To do:
Your answer should be the exact lines of the data below from the one containing "(∀ x, x ∈ listing → number x ∈ ids) →" through the one containing "string → Path)"; please include nothing else.

=== Provided data ===

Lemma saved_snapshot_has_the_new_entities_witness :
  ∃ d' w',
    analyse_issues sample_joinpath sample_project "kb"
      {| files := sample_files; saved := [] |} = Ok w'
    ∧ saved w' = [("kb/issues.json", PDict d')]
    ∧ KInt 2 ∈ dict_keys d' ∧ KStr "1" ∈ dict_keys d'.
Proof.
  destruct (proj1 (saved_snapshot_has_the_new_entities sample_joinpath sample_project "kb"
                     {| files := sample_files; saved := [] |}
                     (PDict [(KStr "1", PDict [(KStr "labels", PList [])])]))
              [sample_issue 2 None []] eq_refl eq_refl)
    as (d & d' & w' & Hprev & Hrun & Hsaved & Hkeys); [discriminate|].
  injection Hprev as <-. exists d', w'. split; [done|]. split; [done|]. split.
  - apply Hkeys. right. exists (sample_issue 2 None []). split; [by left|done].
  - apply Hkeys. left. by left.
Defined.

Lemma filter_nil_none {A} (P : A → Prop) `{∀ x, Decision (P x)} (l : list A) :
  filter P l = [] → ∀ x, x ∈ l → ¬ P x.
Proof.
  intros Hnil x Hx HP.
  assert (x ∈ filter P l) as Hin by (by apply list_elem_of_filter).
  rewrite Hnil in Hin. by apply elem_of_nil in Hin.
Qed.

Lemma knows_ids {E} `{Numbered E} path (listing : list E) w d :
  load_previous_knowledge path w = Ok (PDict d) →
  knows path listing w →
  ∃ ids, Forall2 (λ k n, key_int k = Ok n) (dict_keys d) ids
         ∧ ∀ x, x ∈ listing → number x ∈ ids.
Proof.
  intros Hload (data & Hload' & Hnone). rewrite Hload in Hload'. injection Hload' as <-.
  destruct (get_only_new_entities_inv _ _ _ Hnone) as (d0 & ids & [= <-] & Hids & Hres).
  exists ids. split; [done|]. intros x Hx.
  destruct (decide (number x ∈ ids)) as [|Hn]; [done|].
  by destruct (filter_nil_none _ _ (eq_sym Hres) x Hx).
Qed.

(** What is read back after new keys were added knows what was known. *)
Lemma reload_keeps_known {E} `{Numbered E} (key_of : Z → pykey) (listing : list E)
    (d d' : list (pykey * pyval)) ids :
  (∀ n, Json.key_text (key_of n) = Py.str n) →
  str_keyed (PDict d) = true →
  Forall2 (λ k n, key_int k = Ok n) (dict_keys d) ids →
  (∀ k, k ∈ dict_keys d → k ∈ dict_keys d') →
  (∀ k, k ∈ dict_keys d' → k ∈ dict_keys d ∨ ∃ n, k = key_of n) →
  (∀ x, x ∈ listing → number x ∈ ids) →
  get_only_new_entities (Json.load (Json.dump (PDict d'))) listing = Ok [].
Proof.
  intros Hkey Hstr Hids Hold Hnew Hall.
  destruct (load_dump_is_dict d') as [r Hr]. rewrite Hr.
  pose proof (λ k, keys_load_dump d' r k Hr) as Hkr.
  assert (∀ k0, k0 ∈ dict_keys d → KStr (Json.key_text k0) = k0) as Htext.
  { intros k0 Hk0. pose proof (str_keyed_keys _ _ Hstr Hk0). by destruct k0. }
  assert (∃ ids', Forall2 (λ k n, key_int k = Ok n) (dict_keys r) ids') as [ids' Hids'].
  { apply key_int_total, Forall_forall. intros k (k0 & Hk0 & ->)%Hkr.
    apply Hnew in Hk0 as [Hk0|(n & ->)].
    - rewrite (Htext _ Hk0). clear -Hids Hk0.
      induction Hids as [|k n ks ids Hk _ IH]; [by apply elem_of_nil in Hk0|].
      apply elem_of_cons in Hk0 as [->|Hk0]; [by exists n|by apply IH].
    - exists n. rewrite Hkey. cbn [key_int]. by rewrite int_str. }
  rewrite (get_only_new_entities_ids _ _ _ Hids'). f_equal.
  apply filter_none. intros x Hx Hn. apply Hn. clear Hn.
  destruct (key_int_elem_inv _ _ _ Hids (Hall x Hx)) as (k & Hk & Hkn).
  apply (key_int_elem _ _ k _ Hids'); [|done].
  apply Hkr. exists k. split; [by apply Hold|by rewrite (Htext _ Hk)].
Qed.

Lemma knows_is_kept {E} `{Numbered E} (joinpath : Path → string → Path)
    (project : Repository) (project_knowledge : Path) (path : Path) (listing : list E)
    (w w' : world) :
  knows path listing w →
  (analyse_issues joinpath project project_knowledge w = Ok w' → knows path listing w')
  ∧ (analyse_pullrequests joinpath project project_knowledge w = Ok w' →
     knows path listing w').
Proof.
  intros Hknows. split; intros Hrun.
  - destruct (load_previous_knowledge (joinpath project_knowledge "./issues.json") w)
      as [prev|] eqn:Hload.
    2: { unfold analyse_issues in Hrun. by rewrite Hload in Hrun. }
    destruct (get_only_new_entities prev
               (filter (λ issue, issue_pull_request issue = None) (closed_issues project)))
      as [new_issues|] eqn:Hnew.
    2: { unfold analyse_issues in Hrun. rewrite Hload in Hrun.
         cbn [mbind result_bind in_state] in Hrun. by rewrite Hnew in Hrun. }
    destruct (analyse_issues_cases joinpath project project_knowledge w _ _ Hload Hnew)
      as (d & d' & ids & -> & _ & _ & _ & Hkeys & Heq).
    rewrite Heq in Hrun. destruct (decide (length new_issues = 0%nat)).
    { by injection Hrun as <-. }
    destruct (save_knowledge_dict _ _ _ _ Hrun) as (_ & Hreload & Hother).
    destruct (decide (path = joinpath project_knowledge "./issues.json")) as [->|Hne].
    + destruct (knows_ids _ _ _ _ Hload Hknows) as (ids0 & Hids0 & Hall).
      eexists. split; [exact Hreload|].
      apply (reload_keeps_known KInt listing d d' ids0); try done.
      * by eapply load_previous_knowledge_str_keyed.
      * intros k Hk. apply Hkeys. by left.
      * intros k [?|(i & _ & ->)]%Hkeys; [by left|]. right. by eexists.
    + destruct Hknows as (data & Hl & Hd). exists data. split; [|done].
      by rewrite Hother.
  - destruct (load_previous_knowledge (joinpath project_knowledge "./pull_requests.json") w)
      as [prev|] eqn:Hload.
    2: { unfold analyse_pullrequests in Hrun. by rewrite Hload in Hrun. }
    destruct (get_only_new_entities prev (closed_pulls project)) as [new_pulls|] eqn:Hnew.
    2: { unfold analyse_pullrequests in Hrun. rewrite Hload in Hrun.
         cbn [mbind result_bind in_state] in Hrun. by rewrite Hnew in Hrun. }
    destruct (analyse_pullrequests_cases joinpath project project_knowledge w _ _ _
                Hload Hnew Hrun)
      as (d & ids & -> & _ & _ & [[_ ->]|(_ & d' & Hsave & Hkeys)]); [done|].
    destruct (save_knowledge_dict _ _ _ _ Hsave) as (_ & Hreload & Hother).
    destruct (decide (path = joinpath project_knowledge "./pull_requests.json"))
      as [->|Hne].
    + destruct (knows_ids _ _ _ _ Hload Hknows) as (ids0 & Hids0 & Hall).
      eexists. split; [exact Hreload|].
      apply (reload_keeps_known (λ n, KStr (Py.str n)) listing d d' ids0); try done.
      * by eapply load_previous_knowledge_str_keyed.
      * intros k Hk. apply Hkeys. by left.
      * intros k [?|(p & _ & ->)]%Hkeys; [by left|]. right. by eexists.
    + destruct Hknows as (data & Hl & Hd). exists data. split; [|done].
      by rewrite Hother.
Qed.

===
=== Provided data ===

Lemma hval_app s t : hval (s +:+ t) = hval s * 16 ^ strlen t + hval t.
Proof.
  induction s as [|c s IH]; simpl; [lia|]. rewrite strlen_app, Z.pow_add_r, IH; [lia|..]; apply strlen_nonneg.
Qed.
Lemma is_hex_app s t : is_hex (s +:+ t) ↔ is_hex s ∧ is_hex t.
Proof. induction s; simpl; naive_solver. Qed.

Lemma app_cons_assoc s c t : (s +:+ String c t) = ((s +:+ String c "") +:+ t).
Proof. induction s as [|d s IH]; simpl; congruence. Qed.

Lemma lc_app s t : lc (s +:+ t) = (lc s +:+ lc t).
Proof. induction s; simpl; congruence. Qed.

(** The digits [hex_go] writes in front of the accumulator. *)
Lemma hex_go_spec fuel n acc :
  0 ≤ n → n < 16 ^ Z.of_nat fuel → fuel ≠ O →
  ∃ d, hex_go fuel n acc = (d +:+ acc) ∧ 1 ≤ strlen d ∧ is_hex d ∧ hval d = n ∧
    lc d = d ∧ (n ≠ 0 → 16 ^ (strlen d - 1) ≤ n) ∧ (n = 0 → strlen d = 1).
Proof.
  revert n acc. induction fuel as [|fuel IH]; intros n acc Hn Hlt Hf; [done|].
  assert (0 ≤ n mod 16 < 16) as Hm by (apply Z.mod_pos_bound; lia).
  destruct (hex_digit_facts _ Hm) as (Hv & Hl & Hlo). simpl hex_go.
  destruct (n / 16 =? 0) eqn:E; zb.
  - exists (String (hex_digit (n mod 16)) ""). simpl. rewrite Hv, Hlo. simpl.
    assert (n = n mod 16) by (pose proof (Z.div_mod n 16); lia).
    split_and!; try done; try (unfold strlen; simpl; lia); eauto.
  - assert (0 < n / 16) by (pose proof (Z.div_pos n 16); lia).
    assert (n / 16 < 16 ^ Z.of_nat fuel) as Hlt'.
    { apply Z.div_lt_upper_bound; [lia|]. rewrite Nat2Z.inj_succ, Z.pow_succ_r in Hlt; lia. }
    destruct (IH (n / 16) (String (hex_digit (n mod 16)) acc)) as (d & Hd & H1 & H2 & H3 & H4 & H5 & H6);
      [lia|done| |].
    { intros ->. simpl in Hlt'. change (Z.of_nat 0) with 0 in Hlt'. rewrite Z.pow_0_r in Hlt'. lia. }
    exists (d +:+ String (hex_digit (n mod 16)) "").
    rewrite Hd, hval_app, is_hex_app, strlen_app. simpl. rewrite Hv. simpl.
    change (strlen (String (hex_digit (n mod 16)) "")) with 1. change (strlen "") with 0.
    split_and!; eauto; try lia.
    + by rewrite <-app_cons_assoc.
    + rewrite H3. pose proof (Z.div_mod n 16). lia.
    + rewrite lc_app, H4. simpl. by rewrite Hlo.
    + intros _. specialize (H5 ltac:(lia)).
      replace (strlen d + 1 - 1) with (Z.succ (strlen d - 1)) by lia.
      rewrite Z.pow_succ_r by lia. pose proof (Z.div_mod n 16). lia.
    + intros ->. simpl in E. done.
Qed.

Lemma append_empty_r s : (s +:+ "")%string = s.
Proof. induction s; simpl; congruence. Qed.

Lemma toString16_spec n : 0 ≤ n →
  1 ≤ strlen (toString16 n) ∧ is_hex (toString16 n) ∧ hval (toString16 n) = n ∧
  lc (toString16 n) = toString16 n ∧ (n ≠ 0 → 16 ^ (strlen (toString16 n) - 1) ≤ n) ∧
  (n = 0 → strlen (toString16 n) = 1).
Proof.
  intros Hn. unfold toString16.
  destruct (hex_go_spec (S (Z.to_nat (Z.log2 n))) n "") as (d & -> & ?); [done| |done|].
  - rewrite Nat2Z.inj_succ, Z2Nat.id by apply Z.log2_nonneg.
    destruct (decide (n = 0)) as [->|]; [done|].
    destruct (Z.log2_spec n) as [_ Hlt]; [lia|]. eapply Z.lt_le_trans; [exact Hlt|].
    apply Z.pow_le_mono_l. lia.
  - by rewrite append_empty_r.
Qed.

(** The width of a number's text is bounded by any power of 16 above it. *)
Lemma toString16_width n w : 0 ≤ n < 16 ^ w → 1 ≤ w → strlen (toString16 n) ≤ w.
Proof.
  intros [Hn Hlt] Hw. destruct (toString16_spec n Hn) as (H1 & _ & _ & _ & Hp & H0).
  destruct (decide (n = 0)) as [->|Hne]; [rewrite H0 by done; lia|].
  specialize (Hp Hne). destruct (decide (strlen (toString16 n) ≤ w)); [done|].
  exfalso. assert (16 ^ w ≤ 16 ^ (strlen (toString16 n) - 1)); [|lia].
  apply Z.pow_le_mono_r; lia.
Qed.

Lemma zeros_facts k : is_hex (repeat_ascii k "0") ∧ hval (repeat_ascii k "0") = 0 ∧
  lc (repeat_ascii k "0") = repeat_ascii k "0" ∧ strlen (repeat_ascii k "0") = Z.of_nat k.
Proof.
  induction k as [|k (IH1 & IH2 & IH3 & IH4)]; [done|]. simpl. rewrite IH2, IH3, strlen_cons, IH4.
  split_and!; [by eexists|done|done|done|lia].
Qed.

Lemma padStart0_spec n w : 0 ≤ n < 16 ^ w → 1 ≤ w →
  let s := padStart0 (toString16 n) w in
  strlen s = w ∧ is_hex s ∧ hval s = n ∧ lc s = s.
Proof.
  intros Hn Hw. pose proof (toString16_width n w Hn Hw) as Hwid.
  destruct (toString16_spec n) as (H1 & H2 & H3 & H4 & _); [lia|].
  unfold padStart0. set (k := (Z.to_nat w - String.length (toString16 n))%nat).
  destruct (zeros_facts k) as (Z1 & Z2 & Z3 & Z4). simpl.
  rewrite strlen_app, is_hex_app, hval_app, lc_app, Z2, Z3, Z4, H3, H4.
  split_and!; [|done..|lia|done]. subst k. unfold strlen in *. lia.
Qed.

===

Reply:
  (∀ x, x ∈ listing → number x ∈ ids) →
  get_only_new_entities (Json.load (Json.dump (PDict d'))) listing = Ok [].
Proof.
  intros Hkey Hstr Hids Hold Hnew Hall.
  destruct (load_dump_is_dict d') as [r Hr]. rewrite Hr.
  pose proof (λ k, keys_load_dump d' r k Hr) as Hkr.
  assert (∀ k0, k0 ∈ dict_keys d → KStr (Json.key_text k0) = k0) as Htext.
  { intros k0 Hk0. pose proof (str_keyed_keys _ _ Hstr Hk0). by destruct k0. }
  assert (∃ ids', Forall2 (λ k n, key_int k = Ok n) (dict_keys r) ids') as [ids' Hids'].
  { apply key_int_total, Forall_forall. intros k (k0 & Hk0 & ->)%Hkr.
    apply Hnew in Hk0 as [Hk0|(n & ->)].
    - rewrite (Htext _ Hk0). clear -Hids Hk0.
      induction Hids as [|k n ks ids Hk _ IH]; [by apply elem_of_nil in Hk0|].
      apply elem_of_cons in Hk0 as [->|Hk0]; [by exists n|by apply IH].
    - exists n. rewrite Hkey. cbn [key_int]. by rewrite int_str. }
  rewrite (get_only_new_entities_ids _ _ _ Hids'). f_equal.
  apply filter_none. intros x Hx Hn. apply Hn. clear Hn.
  destruct (key_int_elem_inv _ _ _ Hids (Hall x Hx)) as (k & Hk & Hkn).
  apply (key_int_elem _ _ k _ Hids'); [|done].
  apply Hkr. exists k. split; [by apply Hold|by rewrite (Htext _ Hk)].
Qed.

Lemma knows_is_kept {E} `{Numbered E} (joinpath : Path → string → Path)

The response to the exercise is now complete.